Solving for $f(2004)$ in a given functional equation Given that $$f(1)=2005$$ and $$f(1)+f(2)+...f(n) = n^{2}f(n)$$
for all $n>1$. Determine the value of $f(2004)$.
My progress:
I first substituted $n-1$ into the equation to get $f(1)+f(2)+...+f(n-1) = (n-1)^{2}f(n-1)$ and then I subtracted it from the first equation to get $$f(n) = n^{2}f(n)-(n-1)^{2}f(n-1)$$.
I got a little stuck so I checked the answers for a hint and it said that: $$f(n) = \frac{(n-1)^{2}}{n^{2}-1}f(n-1)$$.
How is this so? I don't understand the last part.
 A: Then... from this equation you can easily get that:  
$f(n) = (2 / (n(n+1))).f(1)$
How? Just express f(n) by f(n-1), then f(n-1) by f(n-2) and so on until you reach the bottom.

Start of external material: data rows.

Lemma finish_all s :
  ∃ sch s', forallb passive sch = true ∧ steps s sch = Some s' ∧ wh_accept s' = wh_accept s ∧
    wh_conns s' = wh_conns s ∧ Router.sy_running (wh_router s') = ∅ ∧
    ∀ m, is_Some (Router.sy_done (wh_router s) !! m) ∨ is_Some (Router.sy_running (wh_router s) !! m) →
      is_Some (Router.sy_done (wh_router s') !! m).
Proof.
  remember (size (Router.sy_running (wh_router s))) as k eqn:Hk. revert s Hk.
  induction k as [|k IH]; intros s Hk.
  - symmetry in Hk. apply map_size_empty_iff in Hk. exists [], s. split_and!; try done.
    rewrite Hk. intros m [?|[? Hm]]; [done|]. by rewrite lookup_empty in Hm.
  - destruct (map_choose (Router.sy_running (wh_router s))) as (n & t & Hn).
    { intros H. by rewrite H, map_size_empty in Hk. }
    destruct (finish_request_turns s n t Hn) as (j & s1 & H1 & Ha1 & Hc1 & Hr1 & Hd1).
    destruct (IH s1) as (sch & s2 & Hp & H2 & Ha2 & Hc2 & Hr2 & Hd2).
    { rewrite Hr1, map_size_delete, Hn, <- Hk. simpl. lia. }
    exists (replicate j (Turn n) ++ sch), s2. split_and!.
    + rewrite forallb_app, Hp, andb_true_r. clear. induction j; [done|]. simpl. exact IHj.
    + rewrite steps_app, H1. exact H2.
    + congruence.
    + congruence.
    + done.
    + intros m Hm. apply Hd2. destruct (decide (m = n)) as [->|Hne]; [left; apply Hd1; by right|].
      destruct Hm as [Hm|Hm]; [left; apply Hd1; by left|right]. by rewrite Hr1, lookup_delete_ne.
Qed.

Lemma task_can_end a conn : conn ∈ Accept.tasks a → is_Some (Accept.step a (Accept.TaskEnds conn)).
Proof. intros Hin. unfold Accept.step. destruct (Accept.point a); rewrite bool_decide_true by done; eauto. Qed.

Lemma close_one max s conn :
  winv max s → Router.sy_running (wh_router s) = ∅ → conn ∈ Accept.tasks (wh_accept s) →
  ∃ lbl s', passive lbl = true ∧ step s lbl = Some s' ∧ wh_router s' = wh_router s ∧
    Accept.tasks (wh_accept s') = Accept.remove_one conn (Accept.tasks (wh_accept s)).
Proof.
  intros Hinv Hr Hin. pose proof Hin as Hin'. apply (wi_tasks _ _ Hinv) in Hin' as (c & Hc & Hl).
  destruct (task_can_end _ _ Hin) as [a Ha]. pose proof (ends_tasks _ _ _ Ha) as [_ Htk].
  assert (He : ∃ s', end_task s conn c = Some s' ∧ wh_router s' = wh_router s ∧
    Accept.tasks (wh_accept s') = Accept.remove_one conn (Accept.tasks (wh_accept s))).
  { unfold end_task, on_accept. rewrite Ha. by eexists. }
  destruct He as (s' & He & ? & ?). destruct (cn_phase c) eqn:Hph.
  - exists (Shake conn HandshakeTimedOut Http1), s'. split_and!; [done| |done|done].
    cbn [step]. rewrite Hc. simpl. by rewrite Hph.
  - exists (Close conn), s'. split_and!; [done| |done|done]. cbn [step]. rewrite Hc. simpl.
    assert (Hm : may_close s c = true); [|by rewrite Hm]. unfold may_close. rewrite Hph.
    destruct (cn_protocol c); [|done]. apply forallb_elem_of. intros n _. by rewrite Hr, lookup_empty.
  - unfold live in Hl. by rewrite Hph in Hl.
Qed.

Lemma close_all max s :
  winv max s → Router.sy_running (wh_router s) = ∅ →
  ∃ sch s', forallb passive sch = true ∧ steps s sch = Some s' ∧ wh_router s' = wh_router s ∧
    Accept.tasks (wh_accept s') = [].
Proof.
  remember (length (Accept.tasks (wh_accept s))) as k eqn:Hk. revert s Hk.
  induction k as [|k IH]; intros s Hk Hinv Hr.
  - symmetry in Hk. apply nil_length_inv in Hk. by exists [], s.
  - destruct (Accept.tasks (wh_accept s)) as [|conn l] eqn:Et; [done|].
    assert (Hin : conn ∈ Accept.tasks (wh_accept s)) by (rewrite Et; left).
    destruct (close_one max s conn Hinv Hr Hin) as (lbl & s1 & Hp & H1 & Hr1 & Ht1).
    pose proof (Accept.remove_one_length _ _ Hin) as Hlen.
    destruct (IH s1) as (sch & s2 & Hps & H2 & Hr2 & Ht2).
    + rewrite Ht1. rewrite Et in Hlen at 1. lia.
    + by eapply winv_step.
    + by rewrite Hr1.
    + exists (lbl :: sch), s2. split_and!; [by simpl; rewrite Hp| |congruence|done].
      simpl. by rewrite H1.
Qed.

(** ** On whose behalf *)
Definition on_behalf (config : ConnectorConfig) (s : Sys) (n conn : nat) : Prop :=
  ∃ c env req identity m purpose, owns s conn n c ∧ cn_phase c ≠ Handshaking ∧
    Router.sy_jobs (wh_router s) !! n = Some (env, attach_chain (cn_chain c) req) ∧
    peer_proved config (en_now_verify env) (attach_chain (cn_chain c) req) identity ∧
    route_proved config (attach_chain (cn_chain c) req) identity m ∧
    purpose_authorized (en_now_age env) (rm_route m) (in_headers req) (cf_client_trust config) (pi_value identity) purpose.

Lemma sent_elem cl q es : Sent cl q ∈ es → Router.has_sent es = true.
Proof. intros Hin. apply existsb_elem_of. by exists (Sent cl q). Qed.

Lemma visible_on_behalf {HS : HttpSpec} {PDS : PdpSpec} environ config max s n es cl q :
  ProxyState_server environ config = Ok state → winv max s →
  Router.visible (wh_router s) n = Some es → Sent cl q ∈ es → ∃ conn, on_behalf config s n conn.
Proof.
  intros Hst Hinv Hv Hin. pose proof (ProxyState_server_inv _ _ _ Hst) as (_ & Hm & _).
  destruct (wi_router _ _ Hinv) as [sch Hs].
  assert (Hc0 : cache_inv ∅) by (intros loc m h; by rewrite lookup_empty).
  destruct (Router.inv_steps state _ _ _ [] [] _ _ (Router.inv_init _ _ _ Hc0) Hs) as (order & ts & Hri).
  destruct (Router.visible_sent state _ _ _ _ _ n es Hm Hri Hv (sent_elem _ _ _ Hin)) as (tr & Htr & Hpre).
  destruct (Router.inv_serve _ _ _ _ _ _ Hri) as (c1 & Hserve & _).
  destruct (Router.serve_transcript state _ _ _ _ _ _ _ _ Hserve Htr) as (job & l2 & c2 & Hjob & Heq).
  apply (Router.inv_jobs _ _ _ _ _ _ Hri) in Hjob.
  destruct (wi_owner _ _ Hinv n job Hjob) as (conn & c & env & req & Hown & Hph & ->). simpl in Heq.
  destruct (proxy_handler env state _ _) as [w' out] eqn:Ep. simpl in Heq.
  apply proxy_handler_inv in Ep as (r & Hrun & _). rewrite Hm in Hrun.
  apply handle_server_sends in Hrun as (new & He & Hcase). simpl in He.
  assert (Hq : Sent cl q ∈ new).
  { rewrite <- He. rewrite Heq in Hpre. destruct Hpre as [k Hk]. simpl in Hk. rewrite Hk. set_solver. }
  destruct Hcase as [[Hns _]|(logs & p & method & _ & Hg & _)]; [by apply Hns in Hq|].
  destruct (gates_proved _ _ _ _ _ _ _ _ Hst Hg) as (? & ? & ?).
  exists conn, c, env, req, (sp_identity p), (sp_match p), (sp_purpose p). by split_and!.
Qed.

(** How a request ended is what its handler does, from some state of the shared objects. *)
Lemma done_transcript max s n tr :
  winv max s → Router.sy_done (wh_router s) !! n = Some tr →
  ∃ job l c, Router.sy_jobs (wh_router s) !! n = Some job ∧
    let out := proxy_handler job.1 state job.2 {| w_limiter := l; w_caches := c; w_events := [] |} in
    tr = (w_events (fst out), snd out).
Proof.
  intros Hinv Hn. destruct (wi_router _ _ Hinv) as [sch Hs].
  assert (Hc0 : cache_inv ∅) by (intros loc m h; by rewrite lookup_empty).
  destruct (Router.inv_steps state _ _ _ [] [] _ _ (Router.inv_init _ _ _ Hc0) Hs) as (order & ts & Hri).
  destruct (Router.inv_serve _ _ _ _ _ _ Hri) as (c1 & Hserve & _).
  apply (Router.inv_done _ _ _ _ _ _ Hri) in Hn.
  destruct (Router.serve_transcript state _ _ _ _ _ _ _ _ Hserve Hn) as (job & l2 & c2 & Hjob & Heq).
  exists job, l2, c2. split; [|done]. by apply (Router.inv_jobs _ _ _ _ _ _ Hri).
Qed.

Lemma done_answered {SS : Sha256Spec} {AS : AuditSpec} venv require_env environ config max s n :
  validate_config venv config Server require_env = Ok tt → ProxyState_server environ config = Ok state →
  winv max s → is_Some (Router.sy_done (wh_router s) !! n) →
  ∃ job l c w' reply log, Router.sy_jobs (wh_router s) !! n = Some job ∧
    proxy_handler job.1 state job.2 {| w_limiter := l; w_caches := c; w_events := [] |}
      = (w', Some (reply, log)) ∧
    Router.sy_done (wh_router s) !! n = Some (w_events w', Some (reply, log)).
Proof.
  intros Hv Hst Hinv [tr Hn]. destruct (done_transcript _ _ _ _ Hinv Hn) as (job & l & c & Hj & ->).
  exists job, l, c. destruct (server_answers venv require_env environ config state job.1 job.2
    {| w_limiter := l; w_caches := c; w_events := [] |} Hv Hst) as [[reply log] Ho].
  destruct (proxy_handler _ _ _ _) as [w' o]. simpl in Ho, Hn. subst o. by exists w', reply, log.
Qed.
End whole.
End Whole.

(** ** Properties *)
Module Claims.
(** C13: From the file to the wire.  A server that listens was configured by its file
    and validated; and in every state it can reach, however connections are accepted,
    handshakes end, requests interleave and callers go away: there are at most
    [max_concurrent_connections] connection tasks and at most
    [max_concurrent_requests] requests in flight, an HTTP/1 connection has had at most
    one request, and a request still running on one has its connection; whatever was
    sent upstream was sent for a request of a connection whose handshake succeeded, and
    the certificates of that handshake prove an allowed identity, for which the route
    and the purpose are authorised.  However long the server has run, every request
    that sent anything has its one entry among the consultations of the limiter, and the
    sends of one identity for one route are at most twice the configured rate over every
    stretch of consultations whose clock readings lie in one minute, so over every
    minute when the mutex is taken in the order of the readings; requests in flight and
    abandoned ones are counted. *)
Theorem whole_server_safe {PL : PercentLib} {UL : UrlLib} {SL : Sha256Lib} {PK : PkiLib}
    {HL : HttpLib} {HS : HttpSpec} {PD : PdpLib} {PDS : PdpSpec} {AL : AuditLib} {OL : OutboundLib}
    {RL : ReportLib} {YL : YamlLib} {YS : YamlSpec} {TL : TokioLib} (env : CliEnv) (path : string)
    (warnings : list string) (started : Started) (permits : N) (schedule : list Whole.Label)
    (s : Whole.Sys) :
  let state := st_state started in
  let start := Whole.init (N.to_nat permits) in
  run env (RunServer path) = Listening warnings started → st_permits started = Some permits →
  Whole.steps state start schedule = Some s →
  ∃ raw config, ce_read_to_string env path = Ok raw ∧ yaml_config raw = Ok config ∧
    validate_config (ce_validation env) config Server true = Ok tt ∧
    let limits := cf_limits config in
    let rate := lm_max_requests_per_identity_per_minute limits in
    let router := Whole.wh_router s in
    let calls := consultations state (Whole.wh_router start) (Whole.router_schedule state start schedule) in
    (N.of_nat (size (filter (λ kc : nat * Whole.Conn, Whole.live kc.2 = true) (Whole.wh_conns s)))
       ≤ lm_max_concurrent_connections limits)%N ∧
    (N.of_nat (size (Router.sy_running router)) ≤ lm_max_concurrent_requests limits)%N ∧
    (∀ conn c, Whole.wh_conns s !! conn = Some c → Whole.cn_protocol c = Http1 →
       length (Whole.cn_requests c) ≤ 1 ∧
       ∀ n, n ∈ Whole.cn_requests c → is_Some (Router.sy_running router !! n) →
         Whole.cn_phase c = Whole.Serving) ∧
    (∀ n es cl q, Router.visible router n = Some es → Sent cl q ∈ es →
       ∃ conn, Whole.on_behalf config s n conn) ∧
    (0 < rate < 2 ^ 32)%N ∧
    NoDup calls.*1 ∧
    (∀ n es, Router.visible router n = Some es → Router.has_sent es = true →
       ∃ (job : Router.Job) identity route_id, Router.sy_jobs router !! n = Some job ∧
         caller state job = Some (identity, route_id) ∧
         (n, (en_instant job.1, identity, route_id)) ∈ calls) ∧
    (∀ before stretch later t0 identity route_id ids, calls = before ++ stretch ++ later →
       Forall (λ e : nat * Call, in_minute t0 e.2.1.1) stretch → NoDup ids →
       (∀ n, n ∈ ids → n ∈ stretch.*1 ∧ upstream_sent state router identity route_id n) →
       (N.of_nat (length ids) ≤ 2 * rate)%N) ∧
    (clock_ordered calls → ∀ t0 identity route_id ids, NoDup ids →
       (∀ n, n ∈ ids → upstream_sent state router identity route_id n ∧
          ∃ job : Router.Job, Router.sy_jobs router !! n = Some job ∧ in_minute t0 (en_instant job.1)) →
       (N.of_nat (length ids) ≤ 2 * rate)%N).
Proof.
  intros state start Hrun Hpm Hs. pose proof (run_server_cases env path) as H. rewrite Hrun in H.
  destruct H as (config & [(raw & Hraw & Hy) Hv] & Hst & _ & Hperm & _ & _).
  rewrite Hpm in Hperm. injection Hperm as ->.
  pose proof (Whole.winv_steps _ _ _ _ _ (Whole.winv_init _ _) Hs) as Hinv.
  pose proof (ProxyState_server_inv _ _ _ Hst) as (Hc & Hm & _). fold state in Hst, Hc, Hm.
  pose proof (Whole.steps_router _ _ _ _ Hs) as Hr. exists raw, config. split_and!; [done..|]. cbv zeta.
  pose proof Hv as [_ Hok]%validate_config_Ok.
  pose proof (lt_rate _ (cy_limits _ (yaml_config_typed raw config Hy))) as Hrate.
  pose proof (Router.in_flight_bound _ _ _ _ _ Hr) as Hfl. unfold Router.max_in_flight in Hfl. rewrite Hc in Hfl.
  pose proof (Whole.live_bound _ _ _ Hinv) as Hlb.
  assert (Hri : rinv state RequestRateLimiter_default (Whole.wh_router s) (consultations state
    (Whole.wh_router start) (Whole.router_schedule state start schedule)))
    by exact (rinv_steps state _ _ [] _ _ Hm (rinv_init state _ ∅) Hr).
  assert (Hlim : the_limit state = lm_max_requests_per_identity_per_minute (cf_limits config))
    by (unfold the_limit; by rewrite Hc).
  rewrite <- Hlim in *.
  split_and!; [lia|lia| | |by rewrite Hlim; destruct Hok|done|by destruct Hri| | |].
  - intros conn c Hcn Hpr. split; [by eapply Whole.wi_http1|]. intros n Hn.
    by apply (Whole.wi_inside _ _ _ Hinv conn n c).
  - intros n es cl q. by eapply Whole.visible_on_behalf.
  - intros n es. by apply sent_entry with (l0 := RequestRateLimiter_default).
  - intros before stretch later t0 identity route_id ids Heq Hmin Hnd Hids. rewrite Heq in Hri.
    by eapply stretch_bound; [apply rate_inv_default|..].
  - intros Ho t0 identity route_id ids Hnd Hids. by eapply minute_bound; [apply rate_inv_default|..].
Qed.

A: You have $$\begin{align}f(1)+f(2)+...+f(n-1)+f(n) &= n^{2}f(n)\end{align}$$
send that $f(n)$ to right hand side and get
$$\begin{align}f(1)+f(2)+...+f(n-1) &= n^{2}f(n)-f(n)\\~\\&=(n^2-1)f(n)\end{align}$$
Next observe that left hand side becomes $(n-1)^2f(n-1)$
A: Because $n^2-1 = (n-1)(n+1)$, you can get
\begin{align}
f(n) = \frac{n-1}{n+1}f(n-1)
\end{align}
The remaining is simple.
A: $f(1)+f(2)+f(3)+...+f(n)=n^2f(n)$  
and similarly  
$f(1)+f(2)+f(3)+...+f(n-1)=(n-1)^2f(n-1)$  
Subtracting the second from the first we get
$$
f(n)=n^2f(n)-(n-1)^2f(n-1)     
$$i.e 
$$
f(n)=n^2f(n)-(n-1)^2f(n-1)     
$$ or
$$
0=(n^2-1)f(n)-(n-1)^2f(n-1)     
$$ i.e
$$
f(n)=\frac{(n-1)^2f(n-1))}{(n^2-1)}
$$
$$
f(n)=\frac{n-1}{n+1}f(n-1)
$$
Replacing $n$ by $n-1$ and so on we get the equation
$$
f(n)=\frac{n-1}{n+1}\frac{n-2}{n}\frac{n-3}{n-1}\dots\frac{3}{5}\frac{2}{4}\frac{1}{3}f(1)
$$ Cancelling out the common terms we get
$$
f(n)=\frac{2*f(1)}{(n+1)(n)}
$$ 
$$
\therefore f(2004)=\frac{2*2005}{2005*2004}=\frac{1}{1002}
$$